(* ===== verification/Downloads.v ===== *)
(** * The downloads of the file manager

    src/frontend/src/views/host/file-management/process/index.vue: the panel that watches the
    downloads of the server over a socket, removes the records of those that are over and
    stops others.  Awaited requests are tasks that are answered in any order.  A message of
    the socket is the list of its records, or nothing when it is not one; the fields of a
    record have their declared types, and a percentage is a rational number. *)

From S2P Require Import Prelude JsString.
From Stdlib Require Import QArith Qround Lqa.

#[local] Open Scope nat_scope.
#[local] Open Scope list_scope.

Variant Status := Downloading | Retrying | Success | Failed | Canceled.

#[export] Instance status_dec : EqDecision Status.
Proof. solve_decision. Defined.

(** [percent] is [None] when it is not finite. *)
Record DownloadProcess := {
  key : jsstr; name : jsstr; percent : option Q; status : option Status; attempt : option Z; error : jsstr
}.

Definition with_key (k : jsstr) (v : DownloadProcess) : DownloadProcess :=
  {| key := k; name := v.(name); percent := v.(percent); status := v.(status); attempt := v.(attempt); error := v.(error) |}.

(** ** What is shown of a download *)

Definition getStatus (v : DownloadProcess) : Status :=
  match v.(status) with
  | Some st => st
  | None => if match v.(percent) with Some q => Qeq_bool q 100 | None => false end then Success else Downloading
  end.
Definition isActive (v : DownloadProcess) : bool := bool_decide (getStatus v = Downloading \/ getStatus v = Retrying).
Definition finished (v : DownloadProcess) : bool :=
  bool_decide (getStatus v = Success \/ getStatus v = Failed \/ getStatus v = Canceled).

(** [toFixed(2)] of a number, in hundredths: the nearest, of two the greater. *)
Definition toFixed2 (q : Q) : Z := Qfloor (q * 100 + (1 # 2))%Q.
Definition Qmin2 (a b : Q) : Q := if Qle_bool a b then a else b.
Definition Qmax2 (a b : Q) : Q := if Qle_bool a b then b else a.

(** The percentage in hundredths. *)
Definition getProgressPercent (v : DownloadProcess) : Z :=
  if decide (getStatus v = Success) then 10000
  else match v.(percent) with
       | None => 0
       | Some p => toFixed2 (Qmin2 (if isActive v then 9999 # 100 else 100) (Qmax2 0 p))
       end.

Definition getStatusText (v : DownloadProcess) : jsstr :=
  match getStatus v with
  | Success => js "file.downloadSuccess"
  | Failed => js "commons.status.failed"
  | Canceled => js "commons.status.canceled"
  | Retrying => js "commons.button.retry (" ++ match v.(attempt) with Some n => decZ n | None => js "undefined" end ++ js "/3)"
  | Downloading => js "file.downloading"
  end.
Definition getProgressStatus (v : DownloadProcess) : jsstr :=
  match getStatus v with
  | Success => js "success" | Failed => js "exception" | Canceled => js "warning" | _ => []
  end.

(** ** State *)

Variant ReadyState := CONNECTING | OPEN | CLOSED.

#[export] Instance readyState_dec : EqDecision ReadyState.
Proof. solve_decision. Defined.

(** The current socket with its identity, the sockets that are not closed, and likewise the
    interval; [fresh] gives identities. *)
Record Conn := {
  processSocket : option (nat * ReadyState); sockets : gset nat; sendTimer : option nat; timers : gset nat; fresh : nat
}.

Record Lists := {
  res : list DownloadProcess; keys : list jsstr; stoppingKeys : list jsstr; removingKeys : list jsstr;
  removedKeys : list jsstr; reportedFailures : gset jsstr; reportedSuccesses : gset jsstr; autoRemoveAttempts : gmap jsstr nat
}.

(** What the panel has sent, said and asked for; [opening] counts how often its lists were
    cleared, by which removals are told apart. *)
Record Log := {
  sent : list (nat * list jsstr); errors : list jsstr; successes : list jsstr; closes : nat;
  opening : nat; removals : list (nat * jsstr); stops : list jsstr
}.

(** The removal a task is at: the batch asked for, and the keys selected after it. *)
Record Removal := { r_batch : list jsstr; r_rest : list jsstr; r_node : jsstr; r_token : nat }.

Variant Task :=
| AwaitKeys (token : nat)                    (* fileWgetKeys *)
| AwaitAuth (token : nat)                    (* checkStreamAuth *)
| AwaitRemove (r : Removal)                  (* removeWgetRecords *)
| AwaitConfirm (k node : jsstr) (token : nat)
| AwaitStop (k node : jsstr) (token : nat).  (* stopWgetFile *)

Record Panel := {
  initProcessToken : nat; open : bool; loading : bool; mounted : bool; currentNode : jsstr;
  conn : Conn; lists : Lists; log : Log; tasks : gmap nat Task; fresh_task : nat
}.

Definition initial (node : jsstr) : Panel :=
  {| initProcessToken := 0; open := false; loading := false; mounted := true; currentNode := node;
     conn := {| processSocket := None; sockets := ∅; sendTimer := None; timers := ∅; fresh := 0 |};
     lists := {| res := []; keys := [[]]; stoppingKeys := []; removingKeys := []; removedKeys := [];
                 reportedFailures := ∅; reportedSuccesses := ∅; autoRemoveAttempts := ∅ |};
     log := {| sent := []; errors := []; successes := []; closes := 0; opening := 0; removals := []; stops := [] |};
     tasks := ∅; fresh_task := 0 |}.

(** ** Setters *)

Definition with_token (t : nat) (s : Panel) : Panel :=
  {| initProcessToken := t; open := s.(open); loading := s.(loading); mounted := s.(mounted); currentNode := s.(currentNode);
     conn := s.(conn); lists := s.(lists); log := s.(log); tasks := s.(tasks); fresh_task := s.(fresh_task) |}.
Definition with_flags (o l m : bool) (s : Panel) : Panel :=
  {| initProcessToken := s.(initProcessToken); open := o; loading := l; mounted := m; currentNode := s.(currentNode);
     conn := s.(conn); lists := s.(lists); log := s.(log); tasks := s.(tasks); fresh_task := s.(fresh_task) |}.
Definition with_node (n : jsstr) (s : Panel) : Panel :=
  {| initProcessToken := s.(initProcessToken); open := s.(open); loading := s.(loading); mounted := s.(mounted); currentNode := n;
     conn := s.(conn); lists := s.(lists); log := s.(log); tasks := s.(tasks); fresh_task := s.(fresh_task) |}.
Definition with_conn (c : Conn) (s : Panel) : Panel :=
  {| initProcessToken := s.(initProcessToken); open := s.(open); loading := s.(loading); mounted := s.(mounted); currentNode := s.(currentNode);
     conn := c; lists := s.(lists); log := s.(log); tasks := s.(tasks); fresh_task := s.(fresh_task) |}.
Definition with_lists (f : Lists -> Lists) (s : Panel) : Panel :=
  {| initProcessToken := s.(initProcessToken); open := s.(open); loading := s.(loading); mounted := s.(mounted); currentNode := s.(currentNode);
     conn := s.(conn); lists := f s.(lists); log := s.(log); tasks := s.(tasks); fresh_task := s.(fresh_task) |}.
Definition with_log (f : Log -> Log) (s : Panel) : Panel :=
  {| initProcessToken := s.(initProcessToken); open := s.(open); loading := s.(loading); mounted := s.(mounted); currentNode := s.(currentNode);
     conn := s.(conn); lists := s.(lists); log := f s.(log); tasks := s.(tasks); fresh_task := s.(fresh_task) |}.
Definition with_tasks (t : gmap nat Task) (n : nat) (s : Panel) : Panel :=
  {| initProcessToken := s.(initProcessToken); open := s.(open); loading := s.(loading); mounted := s.(mounted); currentNode := s.(currentNode);
     conn := s.(conn); lists := s.(lists); log := s.(log); tasks := t; fresh_task := n |}.

Definition await (t : Task) (s : Panel) : Panel := with_tasks (<[s.(fresh_task) := t]> s.(tasks)) (S s.(fresh_task)) s.
Definition set_loading (b : bool) (s : Panel) : Panel := with_flags s.(open) b s.(mounted) s.
Definition set_removing (l : list jsstr) : Panel -> Panel :=
  with_lists (fun x => {| res := x.(res); keys := x.(keys); stoppingKeys := x.(stoppingKeys); removingKeys := l;
    removedKeys := x.(removedKeys); reportedFailures := x.(reportedFailures); reportedSuccesses := x.(reportedSuccesses);
    autoRemoveAttempts := x.(autoRemoveAttempts) |}).
Definition set_stopping (f : list jsstr -> list jsstr) : Panel -> Panel :=
  with_lists (fun x => {| res := x.(res); keys := x.(keys); stoppingKeys := f x.(stoppingKeys); removingKeys := x.(removingKeys);
    removedKeys := x.(removedKeys); reportedFailures := x.(reportedFailures); reportedSuccesses := x.(reportedSuccesses);
    autoRemoveAttempts := x.(autoRemoveAttempts) |}).
Definition set_shown (r : list DownloadProcess) (k : list jsstr) : Panel -> Panel :=
  with_lists (fun x => {| res := r; keys := k; stoppingKeys := x.(stoppingKeys); removingKeys := x.(removingKeys);
    removedKeys := x.(removedKeys); reportedFailures := x.(reportedFailures); reportedSuccesses := x.(reportedSuccesses);
    autoRemoveAttempts := x.(autoRemoveAttempts) |}).
Definition MsgError (m : jsstr) : Panel -> Panel :=
  with_log (fun x => {| sent := x.(sent); errors := x.(errors) ++ [m]; successes := x.(successes); closes := x.(closes);
    opening := x.(opening); removals := x.(removals); stops := x.(stops) |}).
Definition MsgSuccess (m : jsstr) : Panel -> Panel :=
  with_log (fun x => {| sent := x.(sent); errors := x.(errors); successes := x.(successes) ++ [m]; closes := x.(closes);
    opening := x.(opening); removals := x.(removals); stops := x.(stops) |}).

###

● **What needs to be done**
Begin at the line that has "r_batch : list" in the entries above; stop after the line that has "(* checkStreamAuth *)". Transcribe exactly those lines and no others.

● **Written response**
Record Removal := { r_batch : list jsstr; r_rest : list jsstr; r_node : jsstr; r_token : nat }.

Variant Task :=
| AwaitKeys (token : nat)                    (* fileWgetKeys *)
| AwaitAuth (token : nat)                    (* checkStreamAuth *)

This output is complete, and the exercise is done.